**WORK TO COMPLETE:**
The entries below contain a line with "Lemma next_authority_spec restored" and a line with "(fence_live_boots (ps_epoch st)". Quote exactly those two lines and all lines between them.

**RECORD SET:**
Start of Block
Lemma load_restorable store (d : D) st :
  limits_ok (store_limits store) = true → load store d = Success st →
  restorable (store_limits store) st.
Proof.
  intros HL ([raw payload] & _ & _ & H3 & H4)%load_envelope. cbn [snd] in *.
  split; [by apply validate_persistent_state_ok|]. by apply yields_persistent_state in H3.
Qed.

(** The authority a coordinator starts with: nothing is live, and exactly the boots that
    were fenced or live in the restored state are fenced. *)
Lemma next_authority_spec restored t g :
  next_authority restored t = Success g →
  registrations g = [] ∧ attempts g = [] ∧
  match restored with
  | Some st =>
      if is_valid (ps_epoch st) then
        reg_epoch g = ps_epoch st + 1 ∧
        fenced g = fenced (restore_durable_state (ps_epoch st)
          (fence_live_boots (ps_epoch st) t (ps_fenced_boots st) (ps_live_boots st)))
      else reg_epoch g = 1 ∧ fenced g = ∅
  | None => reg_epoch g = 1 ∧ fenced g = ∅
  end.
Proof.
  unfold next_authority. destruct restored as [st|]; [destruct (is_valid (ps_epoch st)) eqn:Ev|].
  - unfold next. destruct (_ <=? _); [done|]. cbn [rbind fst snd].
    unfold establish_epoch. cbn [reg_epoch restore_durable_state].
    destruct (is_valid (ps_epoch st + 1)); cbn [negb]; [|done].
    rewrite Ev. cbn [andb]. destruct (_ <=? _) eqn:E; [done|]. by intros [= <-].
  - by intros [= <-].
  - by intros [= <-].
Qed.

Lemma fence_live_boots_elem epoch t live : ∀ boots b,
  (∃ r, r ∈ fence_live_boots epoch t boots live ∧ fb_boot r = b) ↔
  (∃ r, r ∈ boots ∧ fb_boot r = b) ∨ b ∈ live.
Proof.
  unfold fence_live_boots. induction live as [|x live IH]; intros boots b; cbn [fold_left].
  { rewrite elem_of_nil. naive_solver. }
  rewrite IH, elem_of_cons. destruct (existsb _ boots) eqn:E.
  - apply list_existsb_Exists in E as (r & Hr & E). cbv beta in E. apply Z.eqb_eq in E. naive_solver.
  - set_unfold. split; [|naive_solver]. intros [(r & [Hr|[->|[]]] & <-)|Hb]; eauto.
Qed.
End of Block
**REPLY TO THE TASK:**
Lemma next_authority_spec restored t g :
  next_authority restored t = Success g →
  registrations g = [] ∧ attempts g = [] ∧
  match restored with
  | Some st =>
      if is_valid (ps_epoch st) then
        reg_epoch g = ps_epoch st + 1 ∧
        fenced g = fenced (restore_durable_state (ps_epoch st)
          (fence_live_boots (ps_epoch st) t (ps_fenced_boots st) (ps_live_boots st)))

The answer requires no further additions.